La Presse Anarchiste

L’Espagne révolutionnaire

La sup­pres­sion de l’État et la révo­lu­tion qui s’opère quand les tra­vailleurs assu­ment les tâch­es habituelle­ment con­cédées aux patrons, aux fonc­tion­naires, aux bureau­crates par la restruc­tura­tion de tous les organ­ismes essen­tiels à la vie, selon un mode de fonc­tion­nement fédératif, ne sont pas un mythe ni une utopie. C’est parce que des hommes ont déjà ten­té, avec un cer­tain suc­cès, de don­ner des solu­tions aux ques­tions sociales aux­quelles nous sommes con­fron­tés et dans un sens qui nous con­vient que nous revenons en arrière dans le temps, et non par goût pour les archives : un enseigne­ment doit se dégager, une théori­sa­tion s’élaborer des mul­ti­ples expéri­ences ; que ce soient des con­seils alle­mands, hon­grois et autres, des com­munes chi­nois­es, des kib­boutz­im israéliens, de l’autogestion yougoslave et algéri­enne, de la Com­mune de Paris…

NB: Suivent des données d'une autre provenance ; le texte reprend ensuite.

(* ===== verification/Network.v ===== *)
(** * Reverse-proxy trust, client addresses and host names (internal/auth/network.go)

    A request is what net/http delivers of it. A [net.IP] is [None] for nil, else its
    16-byte form. *)

From S2P Require Import Prelude GoStd GoNet.
Local Open Scope string_scope.
Local Open Scope Z_scope.

Record request := {
  rq_method : string;
  rq_remote : string;                       (* RemoteAddr *)
  rq_host : string;                         (* Host *)
  rq_header : gmap string (list string);    (* Header, by canonical name *)
  rq_path : string;                         (* URL.Path *)
  rq_escaped : string;                      (* URL.EscapedPath() *)
  rq_query : gmap string (list string);     (* URL.Query() *)
  rq_tls : bool;
  rq_cookies : list (string * string);
}.
Definition header_values (r : request) (name : string) : list string := default [] (rq_header r !! name).
Definition header_get (r : request) (name : string) : string := default "" (head (header_values r name)).

Record NetworkTrust := {
  nt_proxies : list Prefix;
  nt_hosts : list string;
}.
Definition Configured (t : NetworkTrust) : bool :=
  negb (bool_decide (nt_proxies t = [])) || negb (bool_decide (nt_hosts t = [])).

(** ** Host names *)

(** Without the port, the brackets and the zone. *)
Definition hostName (h : string) : string :=
  let h := match SplitHostPort h with Some (hh, _) => hh | None => h end in
  let h := trim_suffix (trim_prefix h "[") "]" in
  match index_byte h "%" with Some i => stake i h | None => h end.
Definition parseHostIP (s : string) : option Z :=
  let s := trim_space s in
  if String.eqb s "" then None else ParseIP (hostName s).
Definition truncateHost (h : string) : string := if (100 <? String.length h)%nat then stake 100 h +:+ "…" else h.
Definition privateHostSuffixes : list string :=
  [".localhost"; ".local"; ".lan"; ".home"; ".home.arpa"; ".internal"; ".intranet"; ".localdomain"; ".corp"; ".private"].

(** ** The settings *)

Definition minPublicProxyBits4 : Z := 16.
Definition minPublicProxyBits6 : Z := 48.
Definition v4_prefix (a b c d n : Z) : Prefix := {| px_addr := V4 (v4 a b c d); px_bits := n |}.
Definition v6_prefix (v n : Z) : Prefix := {| px_addr := V6 v ""; px_bits := n |}.
Definition nonPublicRanges : list Prefix :=
  [v4_prefix 10 0 0 0 8; v4_prefix 172 16 0 0 12; v4_prefix 192 168 0 0 16; v4_prefix 100 64 0 0 10; v4_prefix 127 0 0 0 8;
   v4_prefix 169 254 0 0 16; v6_prefix (Z.shiftl 0xfc00 112) 7; v6_prefix (Z.shiftl 0xfe80 112) 10; v6_prefix 1 128].
Definition acceptableProxyRange (p : Prefix) : bool :=
  existsb (fun np => Bool.eqb (Is4 (px_addr np)) (Is4 (px_addr p)) && (px_bits np <=? px_bits p) && Contains np (px_addr p))
    nonPublicRanges ||
  (if Is4 (px_addr p) then minPublicProxyBits4 <=? px_bits p else minPublicProxyBits6 <=? px_bits p).

Definition SplitList (s : string) : list string :=
  fields_func (fun r => (r =? 44) || (r =? 59) || (r =? 32) || (r =? 9) || (r =? 10) || (r =? 13)) s.

Section network.
Context `{Unicode}.

Definition quoteEntry (s : string) : string := quote (if (64 <? String.length s)%nat then stake 64 s +:+ "…" else s).

(** An accepted entry, or why it is refused. *)
Definition parseProxyEntry (s0 : string) : Prefix + string :=
  let entry := quoteEntry s0 in
  let s := trim_suffix (trim_prefix (trim_space s0) "[") "]" in
  let notAddress := entry +:+ " is not an IP address or a CIDR range" in
  if contains s "%" then
    if contains s ":" then inr (entry +:+ ": IPv6 zones are not supported") else inr notAddress
  else if contains s "/" then
    match ParsePrefix s with
    | None => inr notAddress
    | Some p =>
      if Is4In6 (px_addr p) && (px_bits p <? 96) then inr (entry +:+ " is not a valid IPv4-mapped range") else
      let p := if Is4In6 (px_addr p) then {| px_addr := Unmap (px_addr p); px_bits := px_bits p - 96 |} else p in
      let p := Masked p in
      if negb (acceptableProxyRange p)
      then inr (entry +:+ " is too wide: outside private address space a range must be at least /" +:+
        format_int minPublicProxyBits4 +:+ " (IPv4) or /" +:+ format_int minPublicProxyBits6 +:+ " (IPv6)")
      else inl p
    end
  else match ParseAddr s with
    | None => inr notAddress
    | Some a => let a := Unmap a in inl {| px_addr := a; px_bits := BitLen a |}
    end.

Definition host_rune (r : Z) : bool :=
  in_range 97 122 r || in_range 48 57 r || (r =? 45) || (r =? 46) || (r =? 95).
Definition parseAllowedHost (s0 : string) : string + string :=
  let entry := quoteEntry s0 in
  let notHost := entry +:+ " is not a host name (letters, digits, '-', '_' and '.'; " +:+ dquote +:+ "*.example.com" +:+ dquote +:+
    " for sub-domains)" in
  let s := to_lower (trim_space s0) in
  let wildcard := has_prefix s "*." in
  let s := if wildcard then sdrop 2 s else s in
  let s := trim_suffix (hostName s) "." in
  if String.eqb s "" || (253 <? String.length s)%nat then inr notHost else
  let accept := inl (if wildcard then "*." +:+ s else s) in
  match ParseIP s with
  | None =>
    if negb (forallb (fun rb => host_rune (fst rb)) (runes s)) then inr notHost
    else if has_prefix s "." || contains s ".." then inr notHost else accept
  | Some _ => if wildcard then inr (entry +:+ ": a wildcard needs a host name, not an IP address") else accept
  end.

(** Entries in order without repetition; an invalid one is skipped and named. *)
Definition add_entry {A} `{EqDecision A} (parse : string -> A + string) (what : string) (acc : list A * list string) (f : string) :
    list A * list string :=
  match parse f with
  | inl x => ((if mem x (fst acc) then fst acc else fst acc ++ [x])%list, snd acc)
  | inr _ => (fst acc, (snd acc ++ [what +:+ quoteEntry f])%list)
  end.
Definition ParseNetworkTrust (proxies hosts : string) : NetworkTrust * option string :=
  let '(ps, bad) := foldl (add_entry parseProxyEntry "trusted proxy ") ([], []) (SplitList proxies) in
  let '(hs, bad) := foldl (add_entry parseAllowedHost "allowed host ") ([], bad) (SplitList hosts) in
  ({| nt_proxies := ps; nt_hosts := hs |},
   match bad with [] => None | _ => Some ("invalid entries ignored: " +:+ join ", " bad) end).

Definition maxTrustEntries : Z := 100.
Definition maxTrustProblems : nat := 10.
Definition problem_of {A} (p : A + string) : option string := match p with inl _ => None | inr m => Some m end.
(** One list: the first problems, after the one about the number of entries. *)
Definition check_list (prop list : string) (problemOf : string -> option string) : Datatypes.list (string * string) :=
  let entries := SplitList list in
  ((if maxTrustEntries <? Z.of_nat (length entries)
    then [(prop, "Must list at most " +:+ format_int maxTrustEntries +:+ " entries")] else []) ++
   map (pair prop) (take maxTrustProblems (omap problemOf entries)))%list.
Definition ValidateNetworkTrust (proxies hosts : string) : list (string * string) :=
  (check_list "trustedProxies" proxies (fun e => problem_of (parseProxyEntry e)) ++
   check_list "allowedHosts" hosts (fun e => problem_of (parseAllowedHost e)))%list.

(** The cached parse of the effective lists. *)
Record trustCache := { tc_proxies : string; tc_hosts : string; tc_parsed : NetworkTrust }.
Definition effective_trust (proxies hosts : string) (cache : option trustCache) : NetworkTrust * option trustCache :=
  let fresh := fst (ParseNetworkTrust proxies hosts) in
  match cache with
  | Some c =>
    if String.eqb (tc_proxies c) proxies && String.eqb (tc_hosts c) hosts then (tc_parsed c, cache)
    else (fresh, Some {| tc_proxies := proxies; tc_hosts := hosts; tc_parsed := fresh |})
  | None => (fresh, Some {| tc_proxies := proxies; tc_hosts := hosts; tc_parsed := fresh |})
  end.

Definition trustsProxy (t : NetworkTrust) (ip : option Z) : bool :=
  match ip with Some ip => existsb (fun p => Contains p (addr_of_ip ip)) (nt_proxies t) | None => false end.
Definition host_allowed (h a : string) : bool :=
  if has_prefix a "*" then
    let suffix := sdrop 1 a in has_suffix h suffix && (String.length suffix <? String.length h)%nat
  else String.eqb h a.
Definition allowsHost (t : NetworkTrust) (host : string) : bool :=
  let h := trim_suffix (to_lower (hostName (trim_space host))) "." in
  if String.eqb h "" then false else existsb (host_allowed h) (nt_hosts t).

(** ** Client addresses *)

Definition IsLocalAddress (ip : option Z) : bool :=
  match ip with
  | Some ip => let a := addr_of_ip ip in IsLoopback a || IsPrivate a || IsLinkLocalUnicast a
  | None => false
  end.
Definition peerIP (r : request) : option Z := parseHostIP (rq_remote r).

Definition non_empty (s : string) : bool := negb (String.eqb s "").
Definition comma_list (line : string) : list string := List.filter non_empty (map trim_space (split_byte ","%char line)).
Definition forwardedChain (r : request) : list string := flat_map comma_list (header_values r "X-Forwarded-For").

Fixpoint split_quoted (sep : ascii) (quoted : bool) (cur s : string) : list string :=
  match s with
  | "" => [cur]
  | String c rest =>
    if Ascii.eqb c backslash && quoted then
      match rest with
      | "" => [cur +:+ String c ""]
      | String d rest => split_quoted sep quoted (cur +:+ String c (String d "")) rest
      end
    else if Ascii.eqb c (of_byte 34) then split_quoted sep (negb quoted) (cur +:+ String c "") rest
    else if Ascii.eqb c sep && negb quoted then cur :: split_quoted sep false "" rest
    else split_quoted sep quoted (cur +:+ String c "") rest
  end.
Definition splitQuoted (s : string) (sep : ascii) : list string := split_quoted sep false "" s.

Definition trim_quotes (s : string) : string :=
  let q := Ascii.eqb (of_byte 34) in trim_right_where q (trim_left_where q s).
(** The for= value of an element, "" without one. *)
Definition forwarded_node (elem : string) : string :=
  foldl (fun node pair =>
    let p := trim_space pair in
    match index_byte p "=" with
    | Some i => if equal_fold (trim_space (stake i p)) "for" then trim_quotes (trim_space (sdrop (S i) p)) else node
    | None => node
    end) "" (splitQuoted elem ";").
Definition forwardedFor (r : request) : list string * bool :=
  let lines := header_values r "Forwarded" in
  (flat_map (fun line => map forwarded_node (List.filter (fun e => non_empty (trim_space e)) (splitQuoted line ","))) lines,
   negb (bool_decide (lines = []))).
Definition forwardingClaims (r : request) : list string * bool :=
  let '(nodes, ok) := forwardedFor r in
  let real := header_values r "X-Real-IP" in
  ((forwardedChain r ++ (if ok then nodes else []) ++ map trim_space real)%list,
   negb (bool_decide (header_values r "X-Forwarded-For" = [])) || ok || negb (bool_decide (real = []))).

(** The walk over the recorded chain from the right; [rev] is what is left of it. *)
Fixpoint client_walk (t : NetworkTrust) (peer : option Z) (rev : list string) : option Z :=
  match rev with
  | [] => peer
  | c :: rest =>
    match parseHostIP c with
    | None => peer
    | Some ip =>
      if negb (trustsProxy t (Some ip)) then Some ip
      else match rest with [] => Some ip | _ => client_walk t peer rest end
    end
  end.
Definition recorded_chain (r : request) : list string :=
  let chain := forwardedChain r in
  let chain := match chain with [] => fst (forwardedFor r) | _ => chain end in
  match chain with
  | [] => let v := trim_space (header_get r "X-Real-IP") in if non_empty v then [v] else []
  | _ => chain
  end.
Definition clientIPBy (r : request) (t : NetworkTrust) : option Z :=
  let peer := peerIP r in
  if bool_decide (peer = None) || negb (trustsProxy t peer) then peer else client_walk t peer (rev (recorded_chain r)).

Definition isLocalRequestBy (r : request) (t : NetworkTrust) : bool :=
  let peer := peerIP r in
  if negb (IsLocalAddress peer) then false else
  let claims := fst (forwardingClaims r) in
  if trustsProxy t peer && bool_decide (claims = []) then false
  else forallb (fun c => IsLocalAddress (parseHostIP c)) claims.

(** ** Which hosts name this server *)

Definition IsPrivateHost (host : string) : bool :=
  let h := trim_space host in
  if String.eqb h "" then true else
  let h := hostName h in
  if bool_decide (is_Some (ParseIP h)) then true else
  let h := trim_suffix (to_lower h) "." in
  if String.eqb h "" || existsb (fun c => bool_decide (is_Some (index_byte h c))) ["/"; backslash; "@"; " "; of_byte 9]%char then false else
  if String.eqb h "localhost" || negb (contains h ".") then true
  else existsb (has_suffix h) privateHostSuffixes.
Definition isLocalHost (host : string) : bool :=
  if negb (IsPrivateHost host) then false
  else match ParseIP (hostName (trim_space host)) with Some ip => IsLocalAddress (Some ip) | None => true end.

(** The first host that fails, if any. *)
Definition firstHostFailing (r : request) (ok : string -> bool) : option string :=
  if negb (ok (rq_host r)) then Some (rq_host r)
  else List.find (fun h => negb (ok h)) (flat_map comma_list (header_values r "X-Forwarded-Host")).
Definition requestHostsAll (r : request) (ok : string -> bool) : bool := bool_decide (firstHostFailing r ok = None).
Definition LocalAccessAllowed (r : request) (t : NetworkTrust) : bool :=
  isLocalRequestBy r t && requestHostsAll r (fun h => isLocalHost h || allowsHost t h).
Definition privateHostsBy (r : request) (t : NetworkTrust) : bool :=
  requestHostsAll r (fun h => IsPrivateHost h || allowsHost t h).

End network.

Quant à nous, ici, et pour cette fois, nous nous lim­iterons aux « col­lec­tivi­sa­tions » et « syn­di­cal­i­sa­tions » espag­noles de 36‑39 : elles ont démon­tré, mal­gré les imper­fec­tions et les dif­fi­cultés, la pos­si­bil­ité de réal­i­sa­tions lib­er­taires et l’efficacité d’une ges­tion par les travailleurs.

L’interpénétration des expéri­ences nous con­duit à un nou­veau seuil, à une nou­velle vision du monde qu’un terme à la mode résume, réduit à un sché­ma : l’autogestion.

L’autogestion se veut réponse à la con­cen­tra­tion économique sinon au cen­tral­isme politique.

Il est admis main­tenant que la con­cen­tra­tion économique aboutit à des déséquili­bres dan­gereux pour la survie des nations ; en revanche, dans des unités de ges­tion plus petites, à la mesure de l’homme, l’ouvrier a la pos­si­bil­ité de pren­dre en charge la pro­duc­tion ; son intérêt psy­chologique est un fac­teur de rentabil­ité. Dans les pays dévelop­pés, le cen­tral­isme poli­tique se révèle stratégique­ment frag­ile : le point cen­tral de déci­sion plus facile­ment destruc­tible lais­serait sans réac­tion la périphérie qui a per­du l’habitude des ini­tia­tives ; actuelle­ment, la ten­dance cor­rec­trice, réfor­ma­trice à ce hand­i­cap se for­mule dans la « par­tic­i­pa­tion» ; la « région­al­i­sa­tion », etc.

Dans les pays en voie de développe­ment, le pou­voir de l’État n’a pas encore absorbé et détru­it les tra­di­tions et cou­tumes d’autonomie des vil­lages ; pro­vi­soire­ment, il en tient compte. L’Espagne de 1936 était un pays en voie de développe­ment déjà forte­ment indus­tri­al­isé dans cer­taines régions.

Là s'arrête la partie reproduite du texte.